Senin, 03 Oktober 2016

Pekatnya Rindu



Malam ini. aku mulai berpikir tentang hal yang ringan, tetapi malah membuat bimbang. enaknya minum apa malam ini, untuk menemaniku melewati malam yang selalu hambar-hambar saja? Tentunya minuman kopi,
Kopi… kopi itu seperti Rindu,
Rindu terasa pekat. Kental. Kental akan perasaan perih. Tahukah kamu? bagaimana perih itu datang?
perih berkembang seraya diri dan hati ini harus memendam sendiri rasa rindu

Rindu itu akan menyayat hati dengan abadi jika rindu tak pernah bertemu obatnya
siapakah obatnya?
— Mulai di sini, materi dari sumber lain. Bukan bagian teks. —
(* ===== verification/user32_spec.v ===== *)
(** * The window calls against their specification

    The queue of messages is a first-in first-out queue for every set of messages
    the filters do not split; the tables of classes and windows stay consistent, so
    that a window procedure that is called is one a program registered; a message
    that is taken and dispatched reaches its window as it was queued. *)

From stdpp Require Import pretty.
From S2P Require Import Prelude utf regs insn engine cpu guest_heap guest_string dll_spec sync_obj thread win32 win32_spec dispatch_table.
From S2P Require Import k32_thread k32_misc k32_info k32_misc_spec user32.

(** ** Calls that leave the queue and the tables alone *)

Section Quiet.
Context {E : Type} `{CpuApiLaws E}.
Implicit Types (s : UserApi E).

Abbreviation ctx s := (snapshot_thread_context (a_cpu (u_api s))).
Definition same_tables (u u' : UserState) : Prop := messages u' = messages u ∧ window_tables u' = window_tables u.
Definition still {A} (m : M (UserApi E) A) : Prop := ∀ s, ctx (m s).1 = ctx s ∧ same_tables (u_state s) (u_state (m s).1).
(** What the calling convention says of a call's end. *)
Definition ends s s' (r : res HandlerOutcome) : Prop :=
  ctx s' = match r with Ok (Return ra v) => returned_context v ra (ctx s) | _ => ctx s end.
Definition quiet (m : M (UserApi E) HandlerOutcome) : Prop :=
  ∀ s, ends s (m s).1 (m s).2 ∧ same_tables (u_state s) (u_state (m s).1) ∧ ∀ x, (m s).2 ≠ Ok (Signal x).

Lemma same_tables_trans u1 u2 u3 : same_tables u1 u2 → same_tables u2 u3 → same_tables u1 u3.
Proof. intros [? ?] [? ?]. split; congruence. Qed.

Lemma still_ret {A} (a : A) : still (mret a).
Proof. done. Qed.
Lemma still_user {A} (f : UserState → A) : still (user f).
Proof. done. Qed.
Lemma still_process {A} (m : M (Api E) A) : same_context m → still (process m).
Proof. intros Hm s. specialize (Hm (u_api s)). unfold process, zoom. by destruct (m (u_api s)) as [a r]. Qed.
Lemma still_on_user f : (∀ u, same_tables u (f u)) → still (on_user f).
Proof. intros Hf s. split; [done|apply Hf]. Qed.
Lemma still_on_main f : still (on_main f).
Proof. done. Qed.
Lemma still_bind {A B} (m : M (UserApi E) A) (f : A → M (UserApi E) B) : still m → (∀ a, still (f a)) → still (m ≫= f).
Proof.
  intros Hm Hf s. specialize (Hm s). unfold mbind, M_bind. destruct (m s) as [s' [a|e|w]]; [|done..].
  destruct (Hf a s') as [Hc Ht], Hm as [Hc' Ht']. split; [by rewrite Hc|by eapply same_tables_trans].
Qed.
Lemma still_context {A} text (m : M (UserApi E) A) : still m → still (context text m).
Proof. intros Hm s. specialize (Hm s). unfold context. by destruct (m s) as [s' [a|e|w]]. Qed.

Lemma quiet_return v api : quiet (return_of v api).
Proof.
  intros s. assert (Hc : convention (ret_u64 (E := E) v api)) by (apply conv_ctx, conv_ret).
  specialize (Hc (u_api s)). unfold return_of, process, zoom.
  assert (Hr : ∀ x, (ret_u64 v api (u_api s)).2 ≠ Ok (Signal x)).
  { intros x. unfold ret_u64, context, returned, mbind, M_bind. destruct (cpu _ (u_api s)) as [a [b|e|w]]; done. }
  destruct (ret_u64 v api (u_api s)) as [a r]. done.
Qed.
Lemma quiet_bind {A} (m : M (UserApi E) A) f : still m → (∀ a, quiet (f a)) → quiet (m ≫= f).
Proof.
  intros Hm Hf s. specialize (Hm s). unfold mbind, M_bind.
  destruct (m s) as [s' [a|e|w]]; [|destruct Hm; by split_and!..].
  destruct (Hf a s') as (Hc & Ht & Hx), Hm as [Hc' Ht']. cbn [fst] in *.
  split; [unfold ends in *; by rewrite <- Hc'|split; [by eapply same_tables_trans|done]].
Qed.

(** *** The loops of the handlers *)

Lemma same_utf16_loop a n : ∀ i us, keeps_regs (utf16_loop (E := E) a n i us).
Proof. induction n as [|n IH]; intros i us; cbn [utf16_loop]; keeps. apply IH. Qed.
Lemma still_ignored rs api : still (ignored (E := E) rs api).
Proof.
  induction rs as [|r rs IH]; cbn [ignored foldr]; [apply still_ret|].
  apply still_bind; [apply still_process; same|intros _; exact IH].
Qed.
Lemma still_put_fields base fs : still (put_fields (E := E) base fs).
Proof.
  induction fs as [|f fs IH]; cbn [put_fields]; [apply still_ret|].
  apply still_bind; [apply still_process; same|]. intros a.
  apply still_bind; [apply still_process; same|]. intros _. exact IH.
Qed.
End Quiet.

Create HintDb user_calls.
#[export] Hint Unfold truth answer repaint exchange_window set_window_text get_window_text stack_u64 map_point window_long_ptr_index
  get_window_long_ptr set_window_long_ptr menu_item_flags allocate_menu_handle new_menu handle_menu_success
  write_fake_monitor_info get_monitor_info enum_display_devices message_box handle_call_msg_filter handle_load_image
  is_main_window handle_default_window_procedure user_ctx on_guest reg_for checked_for field write_window_rect
  write_ansi_window_text write_wide_window_text write_message_structure read_window_class_identifier
  read_window_class_identifier_a read_window_class_identifier_w : user_calls.
#[export] Hint Unfold read_utf16_lossy read_bytes write_bytes read_i32 write_i32 write_fixed_ansi write_fixed_utf16
  write_ansi_c_string write_utf16_c_string write_utf16_units : engine_calls.

Ltac quiet_step :=
  lazymatch goal with
  | |- keeps_regs (utf16_loop _ _ _ _) => apply same_utf16_loop
  | |- still (context _ _) => apply still_context
  | |- still (mret _) => apply still_ret
  | |- still (user _) => apply still_user
  | |- still (on_main _) => apply still_on_main
  | |- still (on_user _) => apply still_on_user; intros ?; done
  | |- still (ignored _ _) => apply still_ignored
  | |- still (put_fields _ _) => apply still_put_fields
  | |- still (process _) => apply still_process
  | |- still (mbind _ _) => apply still_bind; [|intros ?]
  | |- still (if ?d then _ else _) => destruct d
  | |- still (match ?d with _ => _ end) => destruct d
  | |- quiet (return_of _ _) => apply quiet_return
  | |- quiet (mbind _ _) => apply quiet_bind; [|intros ?]
  | |- quiet (if ?d then _ else _) => destruct d
  | |- quiet (match ?d with _ => _ end) => destruct d
  end.
Ltac hush :=
  repeat first [quiet_step | same_step | keeps_step | call_step | progress autounfold with user_calls
               | progress autounfold with handler_calls | progress autounfold with engine_calls].

(** ** The queue of messages *)

(** What a filter lets through, as GetMessage and PeekMessage are given it. *)
Record message_filter := mkFilter { fl_window : u64; fl_minimum : u32; fl_maximum : u32 }.
Definition admits (f : message_filter) : QueuedWindowMessage → bool := matches_filter (fl_window f) (fl_minimum f) (fl_maximum f).
(** What happens to the queue; an idle queue spends a time stamp on the WM_QUIT it makes up. *)
Inductive queue_event := Posted (x : QueuedWindowMessage) | Taken (f : message_filter) (x : QueuedWindowMessage) | Idled.
(** A message is put behind the others with the next stamp; the one taken is the first that
    the filter admits. *)
Inductive queue_run : Messages → list queue_event → Messages → Prop :=
| run_none m : queue_run m [] m
| run_idle m es m' : next_message_time m + 1 < u32_lim →
    queue_run (mkMessages (message_queue m) (next_message_time m + 1) (idle_policy m)) es m' → queue_run m (Idled :: es) m'
| run_post x m es m' : qm_time x = next_message_time m → next_message_time m + 1 < u32_lim →
    queue_run (mkMessages (message_queue m ++ [x]) (next_message_time m + 1) (idle_policy m)) es m' → queue_run m (Posted x :: es) m'
| run_take f x l l' m es m' : message_queue m = l ++ x :: l' → Forall (λ y, admits f y = false) l → admits f x = true →
    queue_run (mkMessages (l ++ l') (next_message_time m) (idle_policy m)) es m' → queue_run m (Taken f x :: es) m'.

Fixpoint posted (es : list queue_event) : list QueuedWindowMessage :=
  match es with [] => [] | Posted x :: es => x :: posted es | _ :: es => posted es end.
Fixpoint taken (es : list queue_event) : list QueuedWindowMessage :=
  match es with [] => [] | Taken _ x :: es => x :: taken es | _ :: es => taken es end.
Fixpoint filters (es : list queue_event) : list message_filter :=
  match es with [] => [] | Taken f _ :: es => f :: filters es | _ :: es => filters es end.

Lemma queue_run_app m1 es m2 es' m3 : queue_run m1 es m2 → queue_run m2 es' m3 → queue_run m1 (es ++ es') m3.
Proof.
  induction 1 as [m|m es m' Ht Hr IH|x m es m' Hx Ht Hr IH|f x l l' m es m' Hm Hl Hx Hr IH]; intros Hrest; cbn [app]; [done|..].
  - apply run_idle; auto.
  - apply run_post; auto.
  - eapply run_take; eauto.
Qed.

(** Messages of a kind no filter splits leave in the order they came. *)
Definition whole (P : QueuedWindowMessage → Prop) (f : message_filter) : Prop :=
  ∀ x y, P x → P y → admits f x = admits f y.
Lemma take_in_order P `{∀ x, Decision (P x)} (f : message_filter) l x l' :
  whole P f → Forall (λ y, admits f y = false) l → admits f x = true → filter P (l ++ x :: l') = filter P [x] ++ filter P (l ++ l').
Proof.
  intros Hw Hl Hx. rewrite !filter_app. destruct (decide (P x)) as [Px|Px].
  - assert (filter P l = []) as ->; [|rewrite !filter_cons_True by done; done].
    induction Hl as [|y l Hy Hl IH]; [done|]. rewrite filter_cons_False; [done|]. intros Py. rewrite (Hw y x Py Px) in Hy. congruence.
  - rewrite !filter_cons_False by done. done.
Qed.
Lemma queue_run_in_order P `{∀ x, Decision (P x)} m es m' : queue_run m es m' → Forall (whole P) (filters es) →
  filter P (taken es) ++ filter P (message_queue m') = filter P (message_queue m) ++ filter P (posted es).
Proof.
  induction 1 as [m|m es m' Ht Hr IH|x m es m' Hx Ht Hr IH|f x l l' m es m' Hm Hl Hx Hr IH]; cbn [taken posted filters]; intros Hw.
  - by rewrite app_nil_r.
  - by apply IH.
  - rewrite IH by done. cbn [message_queue]. rewrite filter_app, <- app_assoc. f_equal.
    rewrite (filter_cons P x []), (filter_cons P x (posted es)). by case_decide.
  - apply Forall_cons in Hw as [Hwf Hw]. specialize (IH Hw). cbn [message_queue] in IH.
    rewrite Hm, (take_in_order P f _ _ _ Hwf Hl Hx), <- app_assoc, <- IH.
    rewrite (filter_cons P x []), (filter_cons P x (taken es)). by case_decide.
Qed.
Lemma queue_run_conserves m es m' : queue_run m es m' → taken es ++ message_queue m' ≡ₚ message_queue m ++ posted es.
Proof.
  induction 1 as [m|m es m' Ht Hr IH|x m es m' Hx Ht Hr IH|f x l l' m es m' Hm Hl Hx Hr IH]; cbn [taken posted]; [by rewrite app_nil_r|exact IH|..].
  - etransitivity; [exact IH|]. cbn [message_queue]. by rewrite <- app_assoc.
  - etransitivity; [apply perm_skip, IH|]. cbn [message_queue]. rewrite Hm, app_comm_cons. apply Permutation_app; [|done].
    apply Permutation_middle.
Qed.

(** Time stamps grow along the queue. *)
Definition queue_ok (m : Messages) : Prop :=
  StronglySorted (λ x y, qm_time x < qm_time y) (message_queue m) ∧
  Forall (λ x, qm_time x < next_message_time m) (message_queue m) ∧ next_message_time m < u32_lim.
Lemma queue_run_ok m es m' : queue_run m es m' → queue_ok m → queue_ok m'.
Proof.
  induction 1 as [m|m es m' Ht Hr IH|x m es m' Hx Ht Hr IH|f x l l' m es m' Hm Hl Hx Hr IH]; intros (Hs & Hb & Hn); [done|..]; apply IH.
  - split_and!; [done| |done]. eapply Forall_impl; [exact Hb|]. cbn. lia.
  - split_and!; cbn [message_queue next_message_time]; [| |done].
    + apply StronglySorted_app_2; [|done|by repeat constructor]. intros y z Hy ->%list_elem_of_singleton.
      rewrite Forall_forall in Hb. rewrite Hx. by apply Hb.
    + apply Forall_app. split; [eapply Forall_impl; [exact Hb|]; cbn; lia|]. repeat constructor. lia.
  - rewrite Hm in Hs, Hb. split_and!; cbn [message_queue next_message_time]; [| |done].
    + apply StronglySorted_app in Hs as (Hlr & Hsl & Hsr). apply StronglySorted_app_2; [|done|by inversion Hsr].
      intros y z Hy Hz. apply Hlr; [done|by right].
    + rewrite Forall_app, Forall_cons in Hb. rewrite Forall_app. tauto.
Qed.

(** ** Classes and windows *)

(** Atoms and handles are not given twice, a name is registered once for each of
    the two character sets, and a window has the procedure of its class. *)
Record windows_ok (w : Windows) : Prop := {
  wk_atoms : NoDup (wc_atom <$> window_classes w);
  wk_atom_range : Forall (λ c, 0 < wc_atom c < next_window_class_atom w) (window_classes w);
  wk_names : ∀ i j c d, window_classes w !! i = Some c → window_classes w !! j = Some d →
    wc_unicode c = wc_unicode d → same_name (wc_class_name c) (wc_class_name d) = true → i = j;
  wk_procs : Forall (λ c, wc_window_proc c ≠ 0 ∧ wc_class_name c ≠ []) (window_classes w);
  wk_handles : NoDup (wn_handle <$> windows w);
  wk_handle_range : Forall (λ x, 0 < wn_handle x < next_window_handle w) (windows w);
  wk_classes : Forall (λ x, wn_window_proc x ≠ 0 →
    ∃ c, c ∈ window_classes w ∧ wc_atom c = wn_class_atom x ∧ wc_window_proc c = wn_window_proc x) (windows w);
  wk_next : 0 ≤ next_window_class_atom w ∧ 0 ≤ next_window_handle w;
}.
(** Classes and windows are only added. *)
Definition tables_grow (w w' : Windows) : Prop :=
  window_classes w `prefix_of` window_classes w' ∧ windows w `prefix_of` windows w'.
Tak perlu ku jelaskan karena memang tak penting untuk disebutkan. Jika ku menyebutkannya maka tak menjami obatnya akan muncul di depan mata saat ini juga.

Rindu itu hitam. Mengapa ku sebut hitam? karena  rindu datang diakibatkan dari banyaknya kenangan hitam. Apa itu kenangan hitam? kenangan yang tentunya menggoreskan hati. 
Mungkin banyak orang bilang rindu datang karena kenangan manis yang tak bisa diulang. Tapi aku berkesimpulan, rindu datang ketika hati ini kehilangan kepingannya. sama seperti puzzel yang satu bahkan lebih kepingannya hilang begitu saja.
Jadi tak salah bila ku katakan rindu hadir karena rasa kehilangan itu terus menerus dirasakan. Jangan salahkan aku jika ku berpendapat bahwa kehilangan merupakan salah satu bagian dari kenangan hitam.

Rindu itu pahit, sungguh pahit..
sebenarnya siapakah yang memubuat pahit? aku atau kamu?
Entahlah, mungkin rasa pahit ini aku yang membuatnya sendiri diluar nalar dan logika ku, mengadukkan rasa rindu itu dengan campuran sisa kepingann perasaan yang aku tak tau kapan usai.

Kadang pula di dalam rindu ini aku tak bisa melihat bayanganmu lagi karena sudah semakin hitam dan pekatnya rasa rindu ini. Bahkan aku hampir lupa wajahmu. Dapat disimpulkan bahwa aku tak berani lagi melihat foto-foto mu secara sengaja. Bahkan bertahun-tahun dapat kupastikan kita tak pernah lagi saling tatap. Sesekali tak sengaja ku lihat foto mu di sosial media. itu sudah cukup.

kamu tahu? lelahku tak berujung. Iyaa tak berujung.. 
sama seperti rindu ini yang terus menerus mengalir begitu saja dalam pipa waktu. 
sama seperti rindu ini yang terus menerus mengetuk pintu hatiku dari dalam, namun belum ada kuncinya, sehingga rindu ini masih terpenjarakan di dalam hati
sama seperti rindu ini yang terus menerus memancarkan radiasi ke seluruh perasaanku

Namun aku bisa apa?
Aku cuma bisa berdoa kelak rindu ini akan segera luruh dengan berkurangnya jarak kita berjalan menuju satu titik. Titik dimana rindu dan semua jarak akan luruh. Titik dimana semua yang dilarang akan menjadi halal.

Tapi ku hanya bisa berharap semoga kamu yang jadi kunci pintu hatiku, kunci yang bisa mengeluarkan rindu di balik intu itu
ku hanya bisa bermimpi kamu yang bisa menghentikan aliran rindu dalam pipa waktu
ku hanya bisa berdoa supaya kamu yang jadi penangkal akan radiasi rindu itu.
Seperti biasa, malam ini aku sendiri. Bersama secangkir kopi. Senyum-senyum sendiri. Menikmati malam yang sunyi. Tanpamu, aku sungguh tak berarti. Sampai kapan aku harus menanti ? Berapa musim lagi yang harus ku lewati ?
Aku masih setia menanti dan akan terus menanti, Karena selalu ada harapan di hati.
Jika bukan malam ini, Aku akan terus menanti. Menanti saat kita menimati secangkir kopi bersama. Meneguk manisnya rindu yang sempat tertunda. Melewati malam berdua. Mesra. Bahagia. Selamanya.